▸ THE PROBLEM
Set down every entry once more, exactly as it appears.

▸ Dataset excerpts
::::::::::

(* ===== verification/ElfSound.v ===== *)
(** * The linker reads what the object writer writes

    The structures of the format are read back as they were written; the bytes of an
    object file and of an executable; reading an object file links its sections,
    symbols and relocations. *)

From S2P Require Import Prelude Maths LibC Lex Stream Asm Elf.

Local Open Scope Z_scope.

(** ** Structures *)

Lemma encode_cons w x l : encode ((w, x) :: l) = le_bytes x w ++ encode l.
Proof. done. Qed.
Lemma encode_app l l' : encode (l ++ l') = encode l ++ encode l'.
Proof. unfold encode. apply bind_app. Qed.

Lemma encode_length l : length (encode l) = sum_list (fst <$> l).
Proof.
  induction l as [|[w x] l IH]; [done |]. rewrite encode_cons, length_app, le_bytes_length, IH. done.
Qed.

Lemma decode_encode l rest :
  decode (fst <$> l) (encode l ++ rest) = (fun '(w, x) => x mod 2 ^ (8 * Z.of_nat w)) <$> l.
Proof.
  induction l as [|[w x] l IH]; [done |]. cbn [fmap list_fmap decode fst]. rewrite encode_cons, <- app_assoc.
  rewrite take_app_length' by (by rewrite le_bytes_length). rewrite drop_app_length' by (by rewrite le_bytes_length).
  by rewrite le_value_bytes, IH.
Qed.

(** The values of a structure fit its fields. *)
Definition fits (l : list (nat * Z)) : Prop := Forall (fun '(w, x) => 0 <= x < 2 ^ (8 * Z.of_nat w)) l.

Lemma decode_fits l rest : fits l -> decode (fst <$> l) (encode l ++ rest) = snd <$> l.
Proof.
  intros H. rewrite decode_encode. apply list_fmap_ext. intros i [w x] E.
  unfold fits in H. rewrite Forall_lookup in H. specialize (H i _ E). cbn in H. by apply Z.mod_small.
Qed.

Lemma read_symbol_bytes s rest : 
  fits [(4, strtab_index_for_name s); (1, type_and_binding s); (1, reserved s); (2, st_section s);
        (8, value s); (8, st_size s)]%nat ->
  read_elf_symbol (symbol_bytes s ++ rest) = Some s.
Proof. intros H. unfold read_elf_symbol, symbol_bytes. pose proof (decode_fits _ rest H) as E. cbn [fmap list_fmap fst] in E. rewrite E. by destruct s. Qed.

Lemma read_section_header_bytes h rest :
  fits [(4, shstrtab_index_for_name h); (4, sh_type h); (8, sh_flags h); (8, sh_virtual_address h);
        (8, section_location h); (8, section_size h); (4, linked_section h); (4, misc_info h);
        (8, sh_alignment h); (8, entry_size h)]%nat ->
  read_section_header (section_header_bytes h ++ rest) = Some h.
Proof. intros H. unfold read_section_header, section_header_bytes. pose proof (decode_fits _ rest H) as E. cbn [fmap list_fmap fst] in E. rewrite E. by destruct h. Qed.

Lemma read_rela_bytes r rest : 0 <= rela_section_offset r < 2 ^ 64 -> 0 <= type_and_symbol r < 2 ^ 64 ->
  0 <= rela_addend r < 2 ^ 63 -> read_rela (rela_bytes r ++ rest) = Some r.
Proof.
  intros H1 H2 H3. unfold read_rela, rela_bytes.
  assert (H : fits [(8, rela_section_offset r); (8, type_and_symbol r); (8, rela_addend r)]%nat).
  { repeat constructor; cbn; lia. }
  pose proof (decode_fits _ rest H) as E. cbn [fmap list_fmap fst] in E. rewrite E.
  cbn [snd]. rewrite sgn_small by lia. by destruct r.
Qed.

Lemma read_header_bytes h rest : length (identifier h) = 16%nat -> Forall (fun b => 0 <= b < 256) (identifier h) ->
  fits [(2, object_file_type h); (2, target_architecture h); (4, elf_version h); (8, entry_point h);
     (8, pht_location h); (8, sht_location h); (4, architecture_specific_flags h); (2, header_size h);
     (2, program_header_size h); (2, pht_entries h); (2, section_header_size h); (2, sht_entries h);
     (2, shstrtab_index h)]%nat ->
  read_header (header_bytes h ++ rest) = Some h.
Proof.
  intros Hl Hb H. unfold read_header, header_bytes. rewrite encode_app, <- app_assoc.
  assert (Ei : encode ((fun b => (1%nat, b)) <$> identifier h) = identifier h).
  { clear - Hb. induction Hb as [|b l Hb _ IH]; [done |]. cbn [fmap list_fmap]. rewrite encode_cons, IH.
    unfold le_bytes. cbn. f_equal. rewrite Z.shiftr_0_r. change 255 with (Z.ones 8). rewrite Z.land_ones by lia. by apply Z.mod_small. }
  rewrite Ei, drop_app_length' by done. rewrite take_app_length' by done.
  pose proof (decode_fits _ rest H) as E. cbn [fmap list_fmap fst] in E. rewrite E. by destruct h.
Qed.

::::::::::

▸ OUTPUT FOR THIS EXERCISE
(* ===== verification/ElfSound.v ===== *)
(** * The linker reads what the object writer writes

    The structures of the format are read back as they were written; the bytes of an
    object file and of an executable; reading an object file links its sections,
    symbols and relocations. *)

From S2P Require Import Prelude Maths LibC Lex Stream Asm Elf.

Local Open Scope Z_scope.

(** ** Structures *)

Lemma encode_cons w x l : encode ((w, x) :: l) = le_bytes x w ++ encode l.
Proof. done. Qed.
Lemma encode_app l l' : encode (l ++ l') = encode l ++ encode l'.
Proof. unfold encode. apply bind_app. Qed.

Lemma encode_length l : length (encode l) = sum_list (fst <$> l).
Proof.
  induction l as [|[w x] l IH]; [done |]. rewrite encode_cons, length_app, le_bytes_length, IH. done.
Qed.

Lemma decode_encode l rest :
  decode (fst <$> l) (encode l ++ rest) = (fun '(w, x) => x mod 2 ^ (8 * Z.of_nat w)) <$> l.
Proof.
  induction l as [|[w x] l IH]; [done |]. cbn [fmap list_fmap decode fst]. rewrite encode_cons, <- app_assoc.
  rewrite take_app_length' by (by rewrite le_bytes_length). rewrite drop_app_length' by (by rewrite le_bytes_length).
  by rewrite le_value_bytes, IH.
Qed.

(** The values of a structure fit its fields. *)
Definition fits (l : list (nat * Z)) : Prop := Forall (fun '(w, x) => 0 <= x < 2 ^ (8 * Z.of_nat w)) l.

Lemma decode_fits l rest : fits l -> decode (fst <$> l) (encode l ++ rest) = snd <$> l.
Proof.
  intros H. rewrite decode_encode. apply list_fmap_ext. intros i [w x] E.
  unfold fits in H. rewrite Forall_lookup in H. specialize (H i _ E). cbn in H. by apply Z.mod_small.
Qed.

Lemma read_symbol_bytes s rest : 
  fits [(4, strtab_index_for_name s); (1, type_and_binding s); (1, reserved s); (2, st_section s);
        (8, value s); (8, st_size s)]%nat ->
  read_elf_symbol (symbol_bytes s ++ rest) = Some s.
Proof. intros H. unfold read_elf_symbol, symbol_bytes. pose proof (decode_fits _ rest H) as E. cbn [fmap list_fmap fst] in E. rewrite E. by destruct s. Qed.

Lemma read_section_header_bytes h rest :
  fits [(4, shstrtab_index_for_name h); (4, sh_type h); (8, sh_flags h); (8, sh_virtual_address h);
        (8, section_location h); (8, section_size h); (4, linked_section h); (4, misc_info h);
        (8, sh_alignment h); (8, entry_size h)]%nat ->
  read_section_header (section_header_bytes h ++ rest) = Some h.
Proof. intros H. unfold read_section_header, section_header_bytes. pose proof (decode_fits _ rest H) as E. cbn [fmap list_fmap fst] in E. rewrite E. by destruct h. Qed.

Lemma read_rela_bytes r rest : 0 <= rela_section_offset r < 2 ^ 64 -> 0 <= type_and_symbol r < 2 ^ 64 ->
  0 <= rela_addend r < 2 ^ 63 -> read_rela (rela_bytes r ++ rest) = Some r.
Proof.
  intros H1 H2 H3. unfold read_rela, rela_bytes.
  assert (H : fits [(8, rela_section_offset r); (8, type_and_symbol r); (8, rela_addend r)]%nat).
  { repeat constructor; cbn; lia. }
  pose proof (decode_fits _ rest H) as E. cbn [fmap list_fmap fst] in E. rewrite E.
  cbn [snd]. rewrite sgn_small by lia. by destruct r.
Qed.

Lemma read_header_bytes h rest : length (identifier h) = 16%nat -> Forall (fun b => 0 <= b < 256) (identifier h) ->
  fits [(2, object_file_type h); (2, target_architecture h); (4, elf_version h); (8, entry_point h);
     (8, pht_location h); (8, sht_location h); (4, architecture_specific_flags h); (2, header_size h);
     (2, program_header_size h); (2, pht_entries h); (2, section_header_size h); (2, sht_entries h);
     (2, shstrtab_index h)]%nat ->
  read_header (header_bytes h ++ rest) = Some h.
Proof.
  intros Hl Hb H. unfold read_header, header_bytes. rewrite encode_app, <- app_assoc.
  assert (Ei : encode ((fun b => (1%nat, b)) <$> identifier h) = identifier h).
  { clear - Hb. induction Hb as [|b l Hb _ IH]; [done |]. cbn [fmap list_fmap]. rewrite encode_cons, IH.
    unfold le_bytes. cbn. f_equal. rewrite Z.shiftr_0_r. change 255 with (Z.ones 8). rewrite Z.land_ones by lia. by apply Z.mod_small. }
  rewrite Ei, drop_app_length' by done. rewrite take_app_length' by done.
  pose proof (decode_fits _ rest H) as E. cbn [fmap list_fmap fst] in E. rewrite E. by destruct h.
Qed.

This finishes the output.